Hi,

We also have a current demand to have a workflow to execute 10k to 100k tasks. Together with @AutomationDev85 we are working on a local solution because we also saw problems in the Scheduler that are not linearly scaling. And for sure not easy to be fixed. But from our investigation also there are other problems to be considered like UI will also potentially have problems.

I am a bit sceptic that PR 49160 completely fixes the problems mentioned here and made some comments. I do not want to stop enthusiasm to fix and improve things but the Scheduler is quite complex and changed need to be made with care.

Actually I like the patch https://github.com/xBis7/airflow/compare/69ab304ffa3d9b847b7dd0ee90ee6ef100223d66..scheduler-perf-patch as it just adds some limit preventing scheduler to focus on only one run. But complexity is a bit big for a "patch" :-D

I'd also propose atm the way that Jarek described and split-up the Dag into multiple parts (divide and conquer) for the moment.

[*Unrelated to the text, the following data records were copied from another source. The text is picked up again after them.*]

(** X20: [text.split(sep)] and [sep.join] are inverse on every text, and the
    first piece, which always exists, holds no separator: indexing the
    pieces with [0] cannot fail. *)
Theorem split_sep_join (sep : char) (text : str) :
  join [sep] (split_sep sep text) = text /\
  exists first rest, split_sep sep text = first :: rest /\ sep ∉ first.
Proof.
  split.
  - unfold split_sep. rewrite split_sep_from_join. reflexivity.
  - apply split_sep_from_head. apply not_elem_of_nil.
Qed.

Section TranslationFacts.
Context `{!Sumy, !Translator}.

(** X18: Before any summary has arrived the summary pane is empty, and
    [translate_summary] then does nothing at all: no call to the
    translator, no change of the panel, no exception, whatever entry is
    selected. *)
Theorem translate_nothing (a : MeetingSummarizerApp) (p : translation_panel) :
  summary_output a = [] -> translate_summary a p = (p, [], None).
Proof.
  intros Hempty. unfold translate_summary.
  destruct (split_sep_from_head 32 [] (currentText p) (not_elem_of_nil _))
    as (first & rest & Hsplit & _).
  fold (split_sep 32 (currentText p)) in Hsplit.
  rewrite Hsplit, Hempty. reflexivity.
Qed.

(** X19: Once a summary is shown the translation is never skipped, since a
    summary always starts with its label: with any entry of the selector
    chosen, [translate_summary] calls the translator exactly once, with
    source "auto", the two-letter code at the head of the entry, and the
    summary; the answer becomes the text of the translation pane, and an
    exception leaves the pane as it was. *)
Theorem translate_summary_shown (a : MeetingSummarizerApp) (p : translation_panel)
    (text : str) :
  summary_output a = generate_summary text ->
  language_index p < length language_items ->
  exists code,
    language_codes !! language_index p = Some code /\
    snd (fst (translate_summary a p)) =
      [GoogleTranslator_call (py "auto") code (generate_summary text)] /\
    match GoogleTranslator_translate (py "auto") code (generate_summary text) with
    | inr translated =>
        translate_summary a p =
          (Panel (language_index p) translated,
           [GoogleTranslator_call (py "auto") code (generate_summary text)], None)
    | inl e =>
        translate_summary a p =
          (p, [GoogleTranslator_call (py "auto") code (generate_summary text)], Some e)
    end.
Proof.
  intros Hshown Hindex.
  assert (Hprefix : exists body, generate_summary text = py "Summary: " ++ body).
  { unfold generate_summary.
    destruct (generate_summary_run_cases text) as [[_ ->] | [_ ->]].
    - exists (py "Not enough data for summarization."). reflexivity.
    - eexists. reflexivity. }
  destruct Hprefix as [body Hbody].
  assert (Hsplit : exists code,
             language_codes !! language_index p = Some code /\
             exists rest, split_sep 32 (currentText p) = code :: rest).
  { unfold currentText. destruct p as [idx pane]. simpl in *.
    do 5 (destruct idx as [| idx]; [eexists; split; [reflexivity | eexists; reflexivity] |]).
    simpl in Hindex. lia. }
  destruct Hsplit as (code & Hcode & rest & Hsplit).
  exists code. split; [exact Hcode |].
  assert (Hshows : generate_summary text <> []) by (rewrite Hbody; discriminate).
  unfold translate_summary. rewrite Hsplit, Hshown.
  destruct (generate_summary text) as [| c summary]; [contradiction |].
  destruct (GoogleTranslator_translate (py "auto") code (c :: summary));
    split; reflexivity.
Qed.

End TranslationFacts.

Lemma translate_nothing_witness :
  @translate_summary fake_translator MeetingSummarizerApp_init (Panel 1 []) =
    (Panel 1 [], [], None).
Proof.
  apply (@translate_nothing fake_translator MeetingSummarizerApp_init (Panel 1 [])).
  reflexivity.
Defined.

Lemma translate_summary_shown_witness :
  exists code,
    language_codes !! 2 = Some code /\
    snd (fst (@translate_summary fake_translator
                (update_summary (@generate_summary fake_sumy (py "the quick brown fox"))
                   MeetingSummarizerApp_init)
                (Panel 2 []))) =
      [GoogleTranslator_call (py "auto") code
         (@generate_summary fake_sumy (py "the quick brown fox"))].
Proof.
  destruct (@translate_summary_shown fake_sumy fake_translator
              (update_summary (@generate_summary fake_sumy (py "the quick brown fox"))
                 MeetingSummarizerApp_init)
              (Panel 2 []) (py "the quick brown fox"))
    as (code & Hcode & Hcall & _).
  - reflexivity.
  - vm_compute. lia.
  - exists code. split; [exact Hcode | exact Hcall].
Defined.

Otherwise if there is a concrete demand on such large Dags... we maybe need rather a broader initiative if we want to ensure 10k, 100k, 1M? tasks are supported per Dag. Because depending on the magnitude we strive for different approaches are needed.

Jens

On 03.08.25 16:33, Daniel Standish wrote:
Definitely an area of the scheduler with some opportunity for performance
improvement.

I would just mention that, you should also attempt to include some
performance testing at load / scale because, window functions are going to
be more expensive.

What happens when you have many dags, many historical dag runs & TIs, lots
of stuff running concurrently.  You need to be mindful of the overall
impact of such a change, and not look only at the time spent on scheduling
this particular dag.

I did not look at the PRs yet, maybe you've covered this, but, it's
important.


On Sun, Aug 3, 2025 at 5:57 AM Christos Bisias<christos...@gmail.com>
wrote:

I'm going to review the PR code and test it more thoroughly before leaving
a comment.

This is my code for reference


https://github.com/xBis7/airflow/compare/69ab304ffa3d9b847b7dd0ee90ee6ef100223d66..scheduler-perf-patch

The current version is setting a limit per dag, across all dag_runs.

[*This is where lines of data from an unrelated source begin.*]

(** Every way [_process_diff] can go. *)
Lemma process_diff_cases (e : DiffEvent) (self : BinanceOrderBookTracker) :
  _process_diff e self
  = match snapshot_last_update_id self with
    | None => Raises TypeError self
    | Some L =>
        if decide (u e ≤ L)%Z then Returns () self
        else if decide (acceptable L (last_final_update_id self) e)
        then if closed (output_file self) then Raises ValueError self
             else Returns () (accepted e self)
        else Resyncs self
    end.
Proof.
  run_method. unfold acceptable.
  destruct (snapshot_last_update_id self) as [L|]; [|done].
  destruct (Z.leb_spec (u e) L); [by rewrite decide_True|].
  rewrite decide_False by lia.
  destruct (last_final_update_id self) as [last|].
  - destruct (Z.eqb_spec (U e) (last + 1)); cbn [negb].
    + rewrite decide_True by done. by destruct (closed (output_file self)).
    + by rewrite decide_False.
  - rewrite Z.geb_leb.
    destruct (Z.leb_spec (U e) (L + 1)), (Z.leb_spec (L + 1) (u e)); cbn [andb negb].
    + rewrite decide_True by done. by destruct (closed (output_file self)).
    + rewrite decide_False by lia. done.
    + rewrite decide_False by lia. done.
    + rewrite decide_False by lia. done.
Qed.




(** X16. Stopping twice is stopping once: [stop] returns with
    [is_running] cleared and the output file closed, leaves the records
    written, the snapshot id, the high-water mark and the buffer as they
    were, and a second [stop] returns the very same tracker (closing a
    closed file or socket is allowed). *)
Theorem X16_stop_is_idempotent (self : BinanceOrderBookTracker) :
  ∃ self',
    stop self = Returns () self'
    ∧ stop self' = Returns () self'
    ∧ is_running self' = false
    ∧ closed (output_file self') = true
    ∧ written (output_file self') = written (output_file self)
    ∧ snapshot_last_update_id self' = snapshot_last_update_id self
    ∧ last_final_update_id self' = last_final_update_id self
    ∧ diff_buffer self' = diff_buffer self.
Proof.
  destruct self as [[c|] [t|] snap last buf ready running file n];
    eexists; repeat split.
Qed.




(** X17. A successful fetch starts a gap-free log: when the REST source
    answers with a snapshot, no diff has been applied yet and the output
    file is open, [_get_initial_snapshot] makes exactly one request and
    returns with the snapshot record appended to the log and the snapshot
    id set, which leaves the tracker synced (the log ends with that
    snapshot record and no diff). *)
Theorem X17_fetched_snapshot_starts_synced_log
    (rest : nat → FetchResult) (self : BinanceOrderBookTracker)
    (snapshot : Snapshot) (now : Timestamp)
    (Hfetch : rest (requests_made self) = Fetched snapshot now)
    (Hmark : last_final_update_id self = None)
    (Hopen : closed (output_file self) = false) :
  ∃ self',
    _get_initial_snapshot rest self = Returns () self'
    ∧ written (output_file self')
      = written (output_file self) ++ [SnapshotRecord now snapshot]
    ∧ snapshot_last_update_id self' = Some (lastUpdateId snapshot)
    ∧ requests_made self' = S (requests_made self)
    ∧ is_running self' = is_running self
    ∧ synced self'.
Proof.
  run_method. cbn. rewrite Hfetch. cbn. rewrite Hopen.
  eexists. split; [done|]. cbn. repeat split.
  exists (written (output_file self)), now, snapshot, []. cbn.
  repeat split; done.
Qed.


Lemma set_diff_buffer_same (self : BinanceOrderBookTracker) :
  set_diff_buffer (diff_buffer self) self = self.
Proof. by destruct self. Qed.

(** X19. Until the snapshot is ready, frames are only buffered: delivery
    returns with the depth updates appended to the buffer in arrival
    order, every other frame dropped, and nothing else of the tracker
    changed (no record written, no mark set). *)
Theorem X19_frames_before_snapshot_are_buffered
    (messages : list Message) (self : BinanceOrderBookTracker)
    (Hwaiting : snapshot_ready self = false) :
  deliver messages self
  = Returns () (set_diff_buffer (diff_buffer self ++ depth_updates messages) self).
Proof.
  revert self Hwaiting.
  induction messages as [|message rest IH]; intros self Hwaiting.
  - cbn. by rewrite app_nil_r, set_diff_buffer_same.
  - cbn [deliver]. cbv [mbind Method_bind].
    destruct message as [data| |]; cbn.
    + cbv [mbind Method_bind get_self assign]. rewrite Hwaiting. cbn [negb].
      rewrite IH by done. cbn. by rewrite <- app_assoc.
    + apply IH. done.
    + apply IH. done.
Qed.

Lemma accepted_all_snoc (ds : list DiffEvent) (e : DiffEvent)
    (self : BinanceOrderBookTracker) :
  accepted_all (ds ++ [e]) self = accepted e (accepted_all ds self).
Proof. unfold accepted_all. by rewrite foldl_app. Qed.

Lemma accepted_all_fields (ds : list DiffEvent) : ∀ self : BinanceOrderBookTracker,
  closed (output_file self) = false →
  written (output_file (accepted_all ds self))
  = written (output_file self) ++ (DiffRecord <$> ds)
  ∧ closed (output_file (accepted_all ds self)) = false
  ∧ last_final_update_id (accepted_all ds self)
    = from_option Some (last_final_update_id self) (u <$> last ds)
  ∧ snapshot_last_update_id (accepted_all ds self) = snapshot_last_update_id self
  ∧ snapshot_ready (accepted_all ds self) = snapshot_ready self
  ∧ diff_buffer (accepted_all ds self) = diff_buffer self
  ∧ is_running (accepted_all ds self) = is_running self.
Proof.
  induction ds as [|e ds IH] using rev_ind; intros self Hopen.
  - cbn. by rewrite app_nil_r.
  - destruct (IH self Hopen) as (Hw & Hc & Hm & Hs & Hr & Hb & Hrun).
    rewrite accepted_all_snoc. cbn. rewrite Hw, fmap_app, last_snoc.
    cbn. by rewrite <- app_assoc.
Qed.

Lemma deliver_stale (L : Z) (old : list DiffEvent) (messages : list Message) :
  ∀ self : BinanceOrderBookTracker,
  snapshot_last_update_id self = Some L → snapshot_ready self = true →
  Forall (λ e, (u e ≤ L)%Z) old →
  deliver ((DepthUpdate <$> old) ++ messages) self = deliver messages self.
Proof.
  induction old as [|e old IH]; intros self HL Hready Hold; [done|].
  apply Forall_cons in Hold as [He Hold].
  cbn [fmap list_fmap app deliver]. cbv [mbind Method_bind].
  unfold _on_message at 1. cbv [mbind Method_bind get_self].
  rewrite Hready. cbn [negb].
  rewrite process_diff_cases, HL, decide_True by done.
  by apply IH.
Qed.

Please correct me if I'm wrong, but the PR looks like it's changing the way
that tasks are prioritized to avoid starvation. If that's the case, I'm not
sure that this is the same issue. My proposal is that, if we have reached
the max resources assigned to a dag, then stop processing its tasks and
move on to the next one. I'm not changing how or which tasks are picked.

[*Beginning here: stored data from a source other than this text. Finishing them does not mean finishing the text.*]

(** * Media Metadata Toolkit: a shallow embedding of [media_metadata.py]

    The development follows the layout of the Python module: strings and
    paths, the exception hierarchy, Python values and the UTF-8 codec, the
    base class ([MediaMetadataBase]), and then the properties.

    Conventions.
    - A Python [str] is the list of its code points ([pystr]); a [bytes]
      object is a [list byte].
    - A [Path] is the list of its components; [Path.name] is the last one. *)

From Stdlib Require Import ZArith NArith Strings.String Strings.Ascii Strings.Byte.
From stdpp Require Import base option list gmap strings.

Local Open Scope N_scope.
Set Warnings "-register-all".

(* ===================================================================== *)
(** ** Strings *)
(* ===================================================================== *)

Abbreviation pystr := (list N).

(** [u "abc"] is the Python literal ["abc"]. *)
Definition u (s : string) : pystr :=
  (λ a : ascii, N_of_ascii a) <$> list_ascii_of_string s.

(** [str.lower] on one code point.  Exact on U+0000..U+00FF and on the two
    letter-like signs whose lower case is a Latin-1 letter; every other code
    point is left as it is (none of them lowers to ASCII text, so look-ups
    in the ASCII extension tables are not affected). *)
Definition lower_cp (c : N) : N :=
  if (0x41 <=? c) && (c <=? 0x5A) then c + 32
  else if (0xC0 <=? c) && (c <=? 0xDE) && negb (c =? 0xD7) then c + 32
  else if c =? 0x212A then 0x6B
  else if c =? 0x212B then 0xE5
  else c.

Definition str_lower (s : pystr) : pystr := lower_cp <$> s.

Definition dot : N := 0x2E.

(** [s.rfind(".")], [None] standing for [-1]. *)
Fixpoint rfind_dot (s : pystr) : option nat :=
  match s with
  | [] => None
  | c :: t =>
      match rfind_dot t with
      | Some i => Some (S i)
      | None => if c =? dot then Some 0%nat else None
      end
  end.

(* ===================================================================== *)
(** ** Paths (pathlib.PurePath) *)
(* ===================================================================== *)

Abbreviation Path := (list (list N)).

Definition path_name (p : Path) : pystr := List.last p [].

Definition path_parent (p : Path) : Path := removelast p.

(** [p / name] *)
Definition path_join (p : Path) (name : pystr) : Path := p ++ [name].

(** [p.with_name(name)] for a path that has a name. *)
Definition with_name (p : Path) (name : pystr) : Path := removelast p ++ [name].

(** [PurePath.suffix]:
    [i = name.rfind('.'); name[i:] if 0 < i < len(name) - 1 else ''] *)
Definition path_suffix (p : Path) : pystr :=
  let name := path_name p in
  match rfind_dot name with
  | Some i =>
      if (0 <? i)%nat && (i <? length name - 1)%nat then drop i name else []
  | None => []
  end.

(** [PurePath.stem]: [name[:i]] under the same test, else [name]. *)
Definition path_stem (p : Path) : pystr :=
  let name := path_name p in
  match rfind_dot name with
  | Some i =>
      if (0 <? i)%nat && (i <? length name - 1)%nat then take i name else name
  | None => name
  end.

(* ===================================================================== *)
(** ** Media kinds and the extension tables *)
(* ===================================================================== *)

Inductive MediaKind := KImage | KPdf | KAudioVideo | KUnsupported.

(** [MediaMetadataBase.SUPPORTED_EXTENSIONS], in declaration order. *)
Definition SUPPORTED_EXTENSIONS : list (pystr * list pystr) :=
  [ (u "image", [u ".jpg"; u ".jpeg"; u ".png"; u ".gif"; u ".tiff"; u ".bmp"; u ".webp"]);
    (u "pdf",   [u ".pdf"]);
    (u "audio", [u ".mp3"; u ".wav"; u ".flac"; u ".aac"; u ".ogg"]);
    (u "video", [u ".mp4"; u ".mov"; u ".avi"; u ".mkv"; u ".webm"]) ].

(** [d.get(key, [])] on the table. *)
Fixpoint table_get (key : pystr) (d : list (pystr * list pystr)) : list pystr :=
  match d with
  | [] => []
  | (k, v) :: rest => if bool_decide (k = key) then v else table_get key rest
  end.

(** [ext in exts] *)
Definition str_in (ext : pystr) (exts : list pystr) : bool :=
  bool_decide (ext ∈ exts).

(** [_get_extension]: [Path(file_path).suffix.lower()] *)
Definition _get_extension (file_path : Path) : pystr :=
  str_lower (path_suffix file_path).

(** [_is_supported]; an empty [media_type] string is falsy, like [None]. *)
Definition _is_supported (file_path : Path) (media_type : option pystr) : bool :=
  let ext := _get_extension file_path in
  match media_type with
  | Some (c :: t) => str_in ext (table_get (c :: t) SUPPORTED_EXTENSIONS)
  | _ => existsb (λ kv, str_in ext kv.2) SUPPORTED_EXTENSIONS
  end.

(** The [if]/[elif] chain of [_extract_from_file] on the extension. *)
Definition classify (ext : pystr) : MediaKind :=
  if str_in ext (table_get (u "image") SUPPORTED_EXTENSIONS) then KImage
  else if str_in ext (table_get (u "pdf") SUPPORTED_EXTENSIONS) then KPdf
  else if str_in ext (table_get (u "audio") SUPPORTED_EXTENSIONS
                      ++ table_get (u "video") SUPPORTED_EXTENSIONS)
  then KAudioVideo
  else KUnsupported.

Definition classify_path (file_path : Path) : MediaKind :=
  classify (_get_extension file_path).

(** Every extension listed in some table. *)
Definition all_extensions : list pystr :=
  concat (snd <$> SUPPORTED_EXTENSIONS).

(* ===================================================================== *)
(** ** Exceptions *)
(* ===================================================================== *)

(** The classes the module defines or can meet.  All of them derive from
    [Exception]; asynchronous interrupts are outside the model. *)
Inductive ExnClass :=
  | MediaMetadataError | FileOperationError | NetworkError | InvalidInputError
  | UnsupportedMediaError | MetadataRemovalError
  | OSError | FileNotFoundError | FileExistsError | IsADirectoryError
  | NotADirectoryError | PermissionError
  | TypeError | ValueError | AttributeError | UnicodeDecodeError
  | RecursionError | UnidentifiedImageError | RequestException.

(** An exception object: its class, the literal part of its message and the
    exception it was raised [from]. *)
Inductive exn := Exn (cls : ExnClass) (text : string) (cause : option exn).

Definition exn_class (e : exn) : ExnClass := let 'Exn c _ _ := e in c.
Definition exn_cause (e : exn) : option exn := let 'Exn _ _ c := e in c.

Global Instance ExnClass_eq_dec : EqDecision ExnClass.
Proof. solve_decision. Defined.

(** [isinstance(e, MediaMetadataError)]: the base class and its subclasses. *)
Definition is_domain_error (c : ExnClass) : bool :=
  match c with
  | MediaMetadataError | FileOperationError | NetworkError | InvalidInputError
  | UnsupportedMediaError | MetadataRemovalError => true
  | _ => false
  end.

(** The result of evaluating an expression or a call. *)
Inductive Res (A : Type) := Ok (a : A) | Raise (e : exn).
Global Arguments Ok {A} a.
Global Arguments Raise {A} e.

Definition res_map {A B} (f : A → B) (r : Res A) : Res B :=
  match r with Ok a => Ok (f a) | Raise e => Raise e end.

(* ===================================================================== *)
(** ** Python values *)
(* ===================================================================== *)

Inductive pyval :=
  | VNone
  | VBool (b : bool)
  | VInt (z : Z)
  | VFloat (mantissa exponent : Z)
  | VStr (s : pystr)
  | VBytes (b : list byte)
  | VList (l : list pyval)
  | VTuple (l : list pyval)
  | VDict (d : list (pyval * pyval)).

(** A metadata record, [Dict[str, Any]]. *)
Abbreviation Dict := (gmap (list N) pyval).

(** [d.update(other)] *)
Definition dict_update (d other : Dict) : Dict := other ∪ d.

(* ===================================================================== *)
(** ** The UTF-8 codec: [bytes.decode("utf-8", errors=...)] *)
(* ===================================================================== *)

Inductive ErrorMode := Strict | Replace.

(** What the decoder finds at the head of the input: a character encoded on
    [len] bytes, or an ill-formed sequence of [len] bytes. *)
Inductive Utf8Step := Char (cp : N) (len : nat) | Bad (len : nat).

Definition is_cont (b : N) : bool := (0x80 <=? b) && (b <=? 0xBF).

Definition cont_bits (b : N) : N := N.land b 0x3F.

(** One step of the decoder on a non-empty input whose first byte is [b0]:
    well-formed sequences are those of the Unicode standard (no overlong
    forms, no surrogates, nothing above U+10FFFF), and an ill-formed
    sequence extends over its maximal valid prefix. *)
Definition utf8_step (b0 : N) (rest : list N) : Utf8Step :=
  if b0 <? 0x80 then Char b0 1
  else if b0 <? 0xC2 then Bad 1
  else if b0 <? 0xE0 then
    match rest with
    | b1 :: _ =>
        if is_cont b1 then Char (N.shiftl (N.land b0 0x1F) 6 + cont_bits b1) 2
        else Bad 1
    | [] => Bad 1
    end
  else if b0 <? 0xF0 then
    match rest with
    | b1 :: rest1 =>
        if negb (is_cont b1)
           || (if b1 <? 0xA0 then b0 =? 0xE0 else b0 =? 0xED)
        then Bad 1
        else
          match rest1 with
          | b2 :: _ =>
              if is_cont b2
              then Char (N.shiftl (N.land b0 0x0F) 12
                         + N.shiftl (cont_bits b1) 6 + cont_bits b2) 3
              else Bad 2
          | [] => Bad 2
          end
    | [] => Bad 1
    end
  else if b0 <? 0xF5 then
    match rest with
    | b1 :: rest1 =>
        if negb (is_cont b1)
           || (if b1 <? 0x90 then b0 =? 0xF0 else b0 =? 0xF4)
        then Bad 1
        else
          match rest1 with
          | b2 :: rest2 =>
              if negb (is_cont b2) then Bad 2
              else
                match rest2 with
                | b3 :: _ =>
                    if is_cont b3
                    then Char (N.shiftl (N.land b0 0x07) 18
                               + N.shiftl (cont_bits b1) 12
                               + N.shiftl (cont_bits b2) 6 + cont_bits b3) 4
                    else Bad 3
                | [] => Bad 3
                end
          | [] => Bad 2
          end
    | [] => Bad 1
    end
  else Bad 1.

Definition REPLACEMENT_CHARACTER : N := 0xFFFD.

(** The decoding loop.  [skip] counts the bytes of the current sequence
    still to be passed over. *)
Fixpoint utf8_loop (errors : ErrorMode) (skip : nat) (bs : list N) : Res pystr :=
  match bs with
  | [] => Ok []
  | b :: rest =>
      match skip with
      | S k => utf8_loop errors k rest
      | O =>
          match utf8_step b rest with
          | Char cp len => res_map (cons cp) (utf8_loop errors (len - 1) rest)
          | Bad len =>
              match errors with
              | Strict => Raise (Exn UnicodeDecodeError "invalid utf-8" None)
              | Replace =>
                  res_map (cons REPLACEMENT_CHARACTER)
                          (utf8_loop errors (len - 1) rest)
              end
          end
      end
  end.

On Sun, Aug 3, 2025 at 3:23 PM asquator<asqua...@proton.me.invalid>
wrote:

Thank you for the feedback.
Please, describe the case with failing limit checks in the PR (DAG's
parameters and it's tasks' parameters and what fails to be checked) and
we'll try to fix it ASAP before you can test it again. Let's continue the
PR-related discussion in the PR itself.

On Sunday, August 3rd, 2025 at 2:21 PM, Christos Bisias <
christos...@gmail.com> wrote:

Thank you for bringing this PR to my attention.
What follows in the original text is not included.